Kleinseenplatte beliebt für Zweitwohnsitz

Zusammen dürften übrigens mehrere Tausend Menschen einen Zweitwohnsitz in der Seenplatte angemeldet haben. Zwar liegt der Kreisverwaltung darüber keine Gesamtübersicht vor. Doch allein in Neubrandenburg sind laut Angaben der Stadtverwaltung 1313 Menschen mit Nebenwohnung aufgelistet, in Neustrelitz 912, in Waren 434, im Malchiner Amtsbereich 372 und in Demmin 225. In der Mecklenburgischen Kleinseeplatte unterhalten gar 667 Menschen eine Zweitwohnung, in der Feldberger Seenlandschaft 193. Das Amt Seenlandschaft Waren – zu dem unter anderem auch Torgelow am See und Jabel gehören – zählt immerhin 302 Dauergäste, das Amt Woldegk hingegen lediglich 82 und das Amt Mecklenburgische Schweiz – zu dem fast hundert Orte zählen – wiederum nur 89.
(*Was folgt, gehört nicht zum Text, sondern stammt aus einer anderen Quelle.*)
(** The values behind the rows of a table. *)
Lemma result_rows_values py_str net compound_names rows :
  Forall2 (fun compound_name row =>
             exists smiles n',
               fst (get_smiles_from_pubchem py_str net compound_name n') = Return smiles
               /\ row = result_row compound_name smiles)
          compound_names rows ->
  exists values,
    Forall2 (fun compound_name smiles =>
               exists n',
                 fst (get_smiles_from_pubchem py_str net compound_name n') = Return smiles)
            compound_names values
    /\ List.length (filter is_found rows) = List.length (filter py_truthy values).
Proof.
  induction 1 as [ | name row names rows (smiles & n' & Hrun & ->) _ (values & Hvalues & Hcount) ].
  - exists []. split; [ constructor | reflexivity ].
  - exists (smiles :: values). split.
    + constructor; [ now exists n' | exact Hvalues ].
    + cbn [filter]. rewrite is_found_result_row.
      destruct (py_truthy smiles); cbn [List.length]; now rewrite Hcount.
Qed.
(** * Excel-Data-Converter: the classification-and-extraction engine

  A shallow embedding of [services/excelProcessor.ts] (merged into
  [index.tsx]): the CSV serializer [arrayToCsv], the type detector
  [detectFileType], the five per-type processors and the dispatcher
  [generateCsvsFromExcel], together with the parts of the JavaScript
  runtime they rely on; and the handlers of the component [App] that call
  the dispatcher: [handleFilesChange], [handleProcess] and
  [handleCsvOptionChange].

  Modelling conventions.
  - A JavaScript string is a [string]: a sequence of code units below 256.
  - A JavaScript number is a [number]: NaN, the two infinities, or a finite
    decimal [m * 10^e] kept in normal form.  The range of binary64 is
    modelled (overflow to infinity, underflow to zero); the rounding of the
    significand is not.
  - A [Date] is a time value in milliseconds since the epoch, or invalid.
  - The host-dependent parts of the runtime (the text of a [Date], the
    parsing of a free-form date string, the local time zone, the run date)
    and the spreadsheet reader are parameters of the development. *)

From Stdlib Require Import ZArith Ascii String Bool List Lia.
From stdpp Require Import base gmap list strings.

(** ** Strings *)

Module Str.

Definition dquote : ascii := "034"%char.
Definition comma : ascii := ","%char.
Definition dot : ascii := "."%char.
Definition newline : ascii := "010"%char.
Definition pipe : ascii := "|"%char.

Definition chr (c : ascii) : string := String c "".

(** [p] is a prefix of [s]. *)
Fixpoint startsWith (s p : string) {struct p} : bool :=
  match p with
  | "" => true
  | String a p' =>
      match s with
      | "" => false
      | String b s' => Ascii.eqb a b && startsWith s' p'
      end
  end.

(** [String.prototype.includes]. *)
Fixpoint includes (s kw : string) : bool :=
  startsWith s kw ||
  match s with
  | "" => false
  | String _ s' => includes s' kw
  end.

(** Does the character occur in the string? *)
Fixpoint mem (c : ascii) (s : string) : bool :=
  match s with
  | "" => false
  | String a s' => Ascii.eqb a c || mem c s'
  end.

(** [Array.prototype.join] on strings. *)
Fixpoint join (sep : string) (l : list string) : string :=
  match l with
  | [] => ""
  | [x] => x
  | x :: l' => x +:+ sep +:+ join sep l'
  end.

(** White space and line terminators that fit in one code unit below 256:
    TAB, LF, VT, FF, CR, SP, NBSP. *)
Definition is_space (c : ascii) : bool :=
  let n := nat_of_ascii c in
  (n =? 9)%nat || (n =? 10)%nat || (n =? 11)%nat || (n =? 12)%nat ||
  (n =? 13)%nat || (n =? 32)%nat || (n =? 160)%nat.

Fixpoint trimStart (s : string) : string :=
  match s with
  | "" => ""
  | String a s' => if is_space a then trimStart s' else s
  end.

(** Drops the trailing white space: a character survives when it is not
    white space or when something survives after it. *)
Fixpoint trimEnd (s : string) : string :=
  match s with
  | "" => ""
  | String a s' =>
      match trimEnd s' with
      | "" => if is_space a then "" else chr a
      | t => String a t
      end
  end.

(** [String.prototype.trim]. *)
Definition trim (s : string) : string := trimEnd (trimStart s).

(** [s.replace(',', '.')]: a string pattern replaces the first occurrence
    only. *)
Fixpoint replaceFirst (c d : ascii) (s : string) : string :=
  match s with
  | "" => ""
  | String a s' => if Ascii.eqb a c then String d s' else String a (replaceFirst c d s')
  end.

(** The global replacement used by the serializer: every double-quote
    character is doubled. *)
Fixpoint doubleQuotes (s : string) : string :=
  match s with
  | "" => ""
  | String a s' =>
      if Ascii.eqb a dquote then String dquote (String dquote (doubleQuotes s'))
      else String a (doubleQuotes s')
  end.

Definition is_digit (c : ascii) : bool :=
  let n := nat_of_ascii c in (48 <=? n)%nat && (n <=? 57)%nat.

Definition digit_val (c : ascii) : Z := Z.of_nat (nat_of_ascii c) - 48.

Definition digit_chr (d : Z) : ascii := ascii_of_nat (Z.to_nat (48 + d)).
(** * api/proxy.js: the forwarding proxy's validation gates and HTML rewriting

    A shallow embedding of [handler] of [src/api/proxy.js].

    JavaScript strings are modelled as lists of code units, a code unit as an
    [ascii] (the texts modelled are those whose code units are below 256; the
    patterns of the source name ASCII characters only).  The regular-expression
    literals of the source are kept as syntax trees and run by a backtracking
    matcher that follows the order in which the ECMAScript matcher tries its
    alternatives (left alternative first, greedy quantifiers longest first).

    What the platform provides and the repository does not contain (the [URL]
    class, [Number], [fetch]) is taken as a parameter of the handler. *)

From Stdlib Require Import Ascii String.
From Stdlib Require Import List Bool Arith Lia.
From Stdlib Require Import Floats.PrimFloat.
Import ListNotations.
Open Scope list_scope.

Set Implicit Arguments.

(** ** Strings *)

Definition str := list ascii.

Definition lit (s : string) : str := list_ascii_of_string s.
Arguments lit s%_string.

Definition DQ : ascii := "034"%char.
Definition SQ : ascii := "'"%char.
Definition BSL : ascii := "\"%char.

(** [dq s] is the text [s] with every backtick standing for a double quote. *)
Definition dq (s : string) : str :=
  map (fun c => if Ascii.eqb c "`"%char then DQ else c) (lit s).
Arguments dq s%_string.

Fixpoint str_eqb (a b : str) : bool :=
  match a, b with
  | [], [] => true
  | x :: a', y :: b' => Ascii.eqb x y && str_eqb a' b'
  | _, _ => false
  end.

Fixpoint startsWith (s p : str) : bool :=
  match p, s with
  | [], _ => true
  | x :: p', y :: s' => Ascii.eqb x y && startsWith s' p'
  | _ :: _, [] => false
  end.

(** [String.prototype.endsWith]. *)
Definition endsWith (s p : str) : bool :=
  (length p <=? length s) && str_eqb (skipn (length s - length p) s) p.

(** [String.prototype.includes]. *)
Fixpoint includes (s p : str) : bool :=
  startsWith s p || match s with [] => false | _ :: s' => includes s' p end.

(** White space and line terminators, as [trim] and the class [\s] see them
    (among code units below 256: TAB, LF, VT, FF, CR, SP, NBSP). *)
Definition isSpace (c : ascii) : bool :=
  let n := nat_of_ascii c in
  ((9 <=? n) && (n <=? 13)) || (n =? 32) || (n =? 160).

Definition isLineTerminator (c : ascii) : bool :=
  let n := nat_of_ascii c in (n =? 10) || (n =? 13).

Fixpoint trimStart (s : str) : str :=
  match s with
  | c :: s' => if isSpace c then trimStart s' else s
  | [] => []
  end.

(** [String.prototype.trim]. *)
Definition trim (s : str) : str := rev (trimStart (rev (trimStart s))).

(** [s.split(sep)] for a one-character separator: never an empty array. *)
Fixpoint splitOn (sep : ascii) (s : str) : list str :=
  match s with
  | [] => [[]]
  | c :: s' =>
      if Ascii.eqb c sep then [] :: splitOn sep s'
      else match splitOn sep s' with
           | p :: ps => (c :: p) :: ps
           | [] => [[c]]
           end
  end.

(** [a.join(sep)]. *)
Fixpoint join (sep : str) (l : list str) : str :=
  match l with
  | [] => []
  | [x] => x
  | x :: l' => x ++ sep ++ join sep l'
  end.

(** ** Regular expressions *)

(** One-character matchers: a literal, [.], a class [[...]] or [[^...]], [\s]. *)
Inductive atom : Type :=
| AChr (c : ascii)
| ADot
| ASet (neg : bool) (cs : list ascii)
| AWs.

(** The patterns of the source quantify one-character matchers only. *)
Inductive regex : Type :=
| RNil
| RAtom (a : atom)
| RStar (a : atom)
| RPlus (a : atom)
| RCat (r s : regex)
| RAlt (r s : regex)
| RCap (n : nat) (r : regex)
| RBol
| REol.

Fixpoint rchars (s : str) : regex :=
  match s with
  | [] => RNil
  | [c] => RAtom (AChr c)
  | c :: s' => RCat (RAtom (AChr c)) (rchars s')
  end.

Definition rstr (s : string) : regex := rchars (lit s).
Arguments rstr s%_string.

Fixpoint rseq (l : list regex) : regex :=
  match l with
  | [] => RNil
  | [r] => r
  | r :: l' => RCat r (rseq l')
  end.

Fixpoint ralt (l : list regex) : regex :=
  match l with
  | [] => RNil
  | [r] => r
  | r :: l' => RAlt r (ralt l')
  end.

(** Canonicalisation under the [i] flag (without [u]): a code unit is compared
    through its upper case, and a code unit of 128 or more never folds onto an
    ASCII one; so against ASCII pattern characters only a-z fold. *)
Definition upper (c : ascii) : ascii :=
  let n := nat_of_ascii c in
  if (97 <=? n) && (n <=? 122) then ascii_of_nat (n - 32) else c.

Definition canon (ci : bool) (c : ascii) : ascii := if ci then upper c else c.

Definition atomb (ci : bool) (a : atom) (c : ascii) : bool :=
  match a with
  | AChr x => Ascii.eqb (canon ci x) (canon ci c)
  | ADot => negb (isLineTerminator c)
  | ASet neg cs => xorb neg (existsb (fun x => Ascii.eqb (canon ci x) (canon ci c)) cs)
  | AWs => isSpace c
  end.

Definition captures := list (nat * str).

Fixpoint capture (n : nat) (cs : captures) : option str :=
  match cs with
  | [] => None
  | (m, v) :: cs' => if n =? m then Some v else capture n cs'
  end.

Section Matcher.
Variable R : Type.
Variable ci : bool.   (* the i flag *)
Variable n0 : nat.    (* length of the whole subject, for ^ *)

(** Greedy repetition of a one-character matcher: the longest run first,
    then one character less on each failure of the continuation. *)
Fixpoint star (p : ascii -> bool) (s : str) (k : str -> option R) : option R :=
  match s with
  | c :: s' =>
      if p c
      then match star p s' k with
           | Some r => Some r
           | None => k s
           end
      else k s
  | [] => k []
  end.

Fixpoint exec (r : regex) (s : str) (cs : captures)
         (k : str -> captures -> option R) : option R :=
  match r with
  | RNil => k s cs
  | RAtom a =>
      match s with
      | c :: s' => if atomb ci a c then k s' cs else None
      | [] => None
      end
  | RStar a => star (atomb ci a) s (fun s' => k s' cs)
  | RPlus a =>
      match s with
      | c :: s' => if atomb ci a c then star (atomb ci a) s' (fun s'' => k s'' cs) else None
      | [] => None
      end
  | RCat r1 r2 => exec r1 s cs (fun s' cs' => exec r2 s' cs' k)
  | RAlt r1 r2 =>
      match exec r1 s cs k with
      | Some x => Some x
      | None => exec r2 s cs k
      end
  | RCap n r1 =>
      exec r1 s cs (fun s' cs' => k s' ((n, firstn (length s - length s') s) :: cs'))
  | RBol => if length s =? n0 then k s cs else None
  | REol => match s with [] => k s cs | _ :: _ => None end
  end.
End Matcher.

(** A match of [re] that starts at the head of [s]: its length and captures. *)
Definition matchAt (ci : bool) (n0 : nat) (re : regex) (s : str) : option (nat * captures) :=
  exec ci n0 re s [] (fun s' cs => Some (length s - length s', cs)).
Die Polizei hindert diese Menschen ebenso wie Touristen seit einigen Wochen an der Einreise, sofern sie keinen triftigen Aufenthaltsgrund wie die Ausübung ihres Berufs oder einen wichtigen Familienbesuch vorbringen können. Damit soll die Verbreitung des Corona-Virus verlangsamt sowie das hiesige Gesundheitssystem vor Überforderung geschützt werden.